El bus que me lleva al casino iba lleno de chiquillos de casas ricas con sus madres
jóvenes o niñeras, algunos pocos paseantes. Juguetes, dulces, mamaderas, globos
de colores, llantos y risas, me hicieron olvidar el destino que llevaba, y alterné
con más de un niño, contestando a sus interrogatorios interminables. A cada parada
del bus se fueron bajando, no sin decirme adiós con sus manecitas rosadas, y pocos
llegamos hasta la terminal del recorrido, frente al casino.
El ruido de las fichas. Oí que me saludaban. Era una amiga
de casa. Me presentó a su marido. Pero poca atención se pone en los amigos, cuando
la bolita va saltando en la ruleta y las manos de los jugadores se alargan y encogen
poniendo las últimas fichas, de ahí que apenas cambiamos las palabras de rigor:
“¿Vienes a jugar? ¿Cómo has estado? Nosotros nos vamos… No, no, ni perdimos ni ganamos”.

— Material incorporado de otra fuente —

(** X10: the awaited calls come in one of three sequences: the probe and
    the local read; the probe and the request; the probe, the request and
    the local read.  The request is only made with a non-empty token after a
    probe that found no file, and every local read is of [pathOrId] and is
    told what the probe found. *)
Theorem calls_are_ordered
    (pathOrId : string) (accessToken serverUrl : option string)
    (resourceType : ResourceType) :
  trace (getResourceContents pathOrId accessToken serverUrl resourceType) =
    [FsAccess pathOrId; ReadJsonFile pathOrId (fs_access pathOrId)] \/
  exists token,
    accessToken = Some token /\ token <> "" /\ fs_access pathOrId = false /\
    let request :=
      AxiosGet (urlOver (chosenBase serverUrl) pathOrId resourceType)
        [("Authorization", "Bearer " ++ token)] in
    (trace (getResourceContents pathOrId accessToken serverUrl resourceType) =
       [FsAccess pathOrId; request] \/
     trace (getResourceContents pathOrId accessToken serverUrl resourceType) =
       [FsAccess pathOrId; request; ReadJsonFile pathOrId (fs_access pathOrId)]).
Proof.
  destruct accessToken as [token|].
  2: { left. rewrite getResourceContents_local; reflexivity. }
  destruct (truthy (JStr token) && negb (fs_access pathOrId)) eqn:Hcond.
  2: { left. rewrite getResourceContents_local; [reflexivity | exact Hcond]. }
  apply andb_true_iff in Hcond. destruct Hcond as [Htoken Hfile].
  apply truthy_string_iff in Htoken. apply negb_true_iff in Hfile.
  right. exists token. split; [reflexivity|]. split; [exact Htoken|].
  split; [exact Hfile|]. cbv zeta.
  rewrite (getResourceContents_remote serverUrl resourceType Htoken Hfile).
  rewrite requestUrl_eq, Hfile. unfold requestHeaders.
  destruct (outcome (fetchRemote pathOrId token serverUrl resourceType))
    as [axiosErr|[doc|]].
  - destruct (outcome (onFetchError pathOrId token serverUrl axiosErr))
      as [e|[doc|]]; [left | left | right]; reflexivity.
  - left. reflexivity.
  - right. reflexivity.
Qed.

(** X11: a request is made exactly when the token is a non-empty string
    and the probe found no file at [pathOrId]. *)
Theorem network_call_iff
    (pathOrId : string) (accessToken serverUrl : option string)
    (resourceType : ResourceType) :
  existsb isAxiosGet
    (trace (getResourceContents pathOrId accessToken serverUrl resourceType)) =
    true <->
  exists token,
    accessToken = Some token /\ token <> "" /\ fs_access pathOrId = false.
Proof.
  split.
  - intro Hget.
    destruct accessToken as [token|].
    2: { rewrite getResourceContents_local in Hget by reflexivity.
         discriminate Hget. }
    destruct (truthy (JStr token) && negb (fs_access pathOrId)) eqn:Hcond.
    2: { rewrite getResourceContents_local in Hget by exact Hcond.
         discriminate Hget. }
    apply andb_true_iff in Hcond. destruct Hcond as [Htoken Hfile].
    exists token. split; [reflexivity|].
    split; [apply truthy_string_iff; exact Htoken|].
    apply negb_true_iff. exact Hfile.
  - intros (token & -> & Htoken & Hfile).
    rewrite (getResourceContents_remote serverUrl resourceType Htoken Hfile).
    destruct (outcome (fetchRemote pathOrId token serverUrl resourceType))
      as [axiosErr|[doc|]].
    + destruct (outcome (onFetchError pathOrId token serverUrl axiosErr))
        as [e|[doc|]]; reflexivity.
    + reflexivity.
    + reflexivity.
Qed.

(** X12: when the server answers with a content type that includes
    [application/json] and the transformer of the resource type returns a
    document, that document is the result; the transformer is the one of
    collections for [collection] and the one of environments for
    [environment], and the local file is not read. *)
Theorem remote_document_is_returned
    (pathOrId token : string) (serverUrl : option string)
    (resourceType : ResourceType)
    (resp : AxiosResponse.t Raw) (ct : string) (doc : Doc) :
  token <> "" -> fs_access pathOrId = false ->
  axios_get (requestUrl pathOrId serverUrl resourceType)
    (requestHeaders token) = inr resp ->
  AxiosResponse.get (AxiosResponse.headers resp) "content-type" = Some ct ->
  includes ct "application/json" = true ->
  match resourceType with
  | collection => transformWorkspaceCollection (AxiosResponse.data resp)
  | environment => transformWorkspaceEnvironment (AxiosResponse.data resp)
  end = inr doc ->
  getResourceContents pathOrId (Some token) serverUrl resourceType =
  ([FsAccess pathOrId;
    AxiosGet (requestUrl pathOrId serverUrl resourceType) (requestHeaders token)],
   inr doc).
Proof.
  intros Htoken Hfile Hresp Hct Hinc Hdoc.
  rewrite (getResourceContents_remote serverUrl resourceType Htoken Hfile).
  rewrite (@fetchRemote_transformed pathOrId token serverUrl resourceType
             resp ct Hresp Hct Hinc).
  rewrite Hdoc. reflexivity.
Qed.

(** X13: what the transformer throws is caught like an error of the
    request: when it is none of the errors the [catch] block throws for, it is
    dropped and the local file is read. *)
Theorem transformer_failure_falls_back
    (pathOrId token : string) (serverUrl : option string)
    (resourceType : ResourceType)
    (resp : AxiosResponse.t Raw) (ct : string) (thrown : AxiosError.t) :
  token <> "" -> fs_access pathOrId = false ->
  axios_get (requestUrl pathOrId serverUrl resourceType)
    (requestHeaders token) = inr resp ->
  AxiosResponse.get (AxiosResponse.headers resp) "content-type" = Some ct ->
  includes ct "application/json" = true ->
  match resourceType with
  | collection => transformWorkspaceCollection (AxiosResponse.data resp)
  | environment => transformWorkspaceEnvironment (AxiosResponse.data resp)
  end = inl thrown ->
  isConnectionRefused thrown = false ->
  isInvalidServerUrl thrown = false ->
  truthy (errReasonOf thrown) = false ->
  getResourceContents pathOrId (Some token) serverUrl resourceType =
  ([FsAccess pathOrId;
    AxiosGet (requestUrl pathOrId serverUrl resourceType) (requestHeaders token);
    ReadJsonFile pathOrId false],
   readJsonFile pathOrId false).
Proof.
  intros Htoken Hfile Hresp Hct Hinc Hthrown Hrefused Hinvalid Hreason.
  rewrite (getResourceContents_remote serverUrl resourceType Htoken Hfile).
  rewrite (@fetchRemote_transformed pathOrId token serverUrl resourceType
             resp ct Hresp Hct Hinc).
  rewrite Hthrown. unfold onFetchError.
  rewrite Hrefused, Hinvalid, Hreason. reflexivity.
Qed.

Se jugaba en dos mesas en ese momento y en ninguna vi
apostar al 19 colorado. Un nervioso escozor me recorrió la espalda. En una de las
mesas, sobre este cuadro rojo, con el número 19 pintado en negro, descubrí una ficha
de marfil, de forma octogonal, con bordes dorados. Pero la que jugaba era una señora.
Cada vez había más gente. Las mesas apiñadas. Estuve jugando a color para justificar
un poco mi presencia, y aunque ganaba casi siempre, no llegué a interesarme, pendiente
de la mano de un caballero que con una esmeralda en el anular, debía poner en el
19 colorado una ficha de marfil. Así pasó media hora, una hora, y hora y media.

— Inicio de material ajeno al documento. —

(** * snoop: the validation-and-load pipeline of [main.py]

    A shallow embedding of [snoop_assignment/main.py]: the data-quality
    checks over a DataFrame, the three PostgreSQL sinks with their
    [ON CONFLICT] clauses, and the orchestration of [main] inside one
    psycopg2 transaction.

    pandas, [uuid], psycopg2 and PostgreSQL are libraries; what the program
    needs from them is collected in the class [Library] (element-wise
    parsers and conversions) and in the fault plan of a run (which store
    interaction fails, and how).  Every theorem holds for every such
    library; the examples use [iso_library].

    A record is an object with the ten keys of the input; the frame takes
    its columns from the records, in the order of their keys, and has no
    column when there is no record. *)

From Stdlib Require Import String Ascii Bool Arith ZArith NArith Lia Permutation List.
Import ListNotations.
Open Scope string_scope.
Open Scope list_scope.

Set Implicit Arguments.

(** ** Values *)

(** [uuid.UUID] holds a 128-bit integer. *)
Definition uuid := N.
(** A pandas [Timestamp] / PostgreSQL [TIMESTAMP]: seconds since the epoch. *)
Definition timestamp := Z.
(** A PostgreSQL [DATE]: days since the epoch. *)
Definition date := Z.
(** A [NUMERIC(10, 2)] amount, in hundredths. *)
Definition numeric := Z.

Definition date_of_timestamp (ts : timestamp) : date := (ts / 86400)%Z.

(** Exceptions the program can meet. *)
Inductive exn : Type :=
  | KeyError                (* pandas, a column the frame does not have *)
  | ValueError              (* a pandas or uuid conversion that raises *)
  | ProgrammingError        (* psycopg2, raised in the client while binding parameters *)
  | DatabaseError           (* psycopg2, a statement the server rejects *)
  | InFailedSqlTransaction  (* psycopg2, a statement sent to a failed transaction *)
  | OperationalError.       (* psycopg2, no connection *)

(** The ten columns of the input, named as the keys of a record. *)
Inductive column_name : Type :=
  | col_customerId | col_customerName | col_transactionId | col_transactionDate
  | col_sourceDate | col_merchantId | col_categoryId | col_currency
  | col_amount | col_description.

(** A value of a converted frame, as psycopg2 receives it in a tuple: a
    [uuid.UUID], a [str], a [Timestamp], an [int], a number. *)
Inductive cell : Type :=
  | cell_uuid (u : uuid)
  | cell_text (s : string)
  | cell_timestamp (t : timestamp)
  | cell_integer (z : Z)
  | cell_numeric (n : numeric).

(** The library functions [main.py] calls on single values.
    [to_datetime fmt s] is [pd.to_datetime] on one element, [None] where it
    finds no date ([NaT] under [errors='coerce'], an exception otherwise).
    [pg_uuid], [pg_text], ... are PostgreSQL's conversions of a parameter
    of another kind to the type of the column it is bound to, for a
    statement the server accepts. *)
Class Library : Type := {
  to_datetime : option string -> string -> option timestamp;
  to_numeric : string -> option numeric;
  UUID : string -> option uuid;
  pg_uuid : cell -> uuid;
  pg_text : cell -> string;
  pg_date : cell -> date;
  pg_timestamp : cell -> timestamp;
  pg_integer : cell -> Z;
  pg_numeric : cell -> numeric
}.

(** ** The record model *)

(** One element of [data['transactions']], as read from the JSON file: an
    object with the ten keys.  [keys] is the order in which the object
    lists them. *)
Record Transaction : Type := mkTransaction {
  keys : list column_name;
  customerId : string;
  customerName : string;
  transactionId : string;
  transactionDate : string;
  sourceDate : string;
  merchantId : Z;
  categoryId : Z;
  currency : string;
  amount : string;
  description : string
}.

(** A DataFrame: rows with their index labels.  [pd.DataFrame(records)]
    labels the rows 0, 1, 2, ... and boolean selection keeps the labels. *)
Definition DataFrame : Type := list (nat * Transaction).

Definition pd_DataFrame (records : list Transaction) : DataFrame :=
  combine (seq 0 (length records)) records.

Empecé a desesperar. A las dos horas podía dar por terminada mi misión y retirarme.
Así lo hice. Había depositado mi abrigo en el respaldo de una silla, lo dejé caer
sobre mis hombros y salí, dispuesta a volver a casa. El caballero de la esmeralda
en el dedo anular no había jugado el 19 colorado con una ficha color marfil. Mas
la noche era muy hermosa, fragante y estrellada, ligeramente tibia. Los pasos de
las pocas personas que a esa hora transitaban por allí sonaban cautelosos en la
arena húmeda de rocío. Y en medio de la placidez de la atmósfera, cuando más tranquila
marchaba, me sorprendió el cercano rugido de los leones en el jardín zoológico.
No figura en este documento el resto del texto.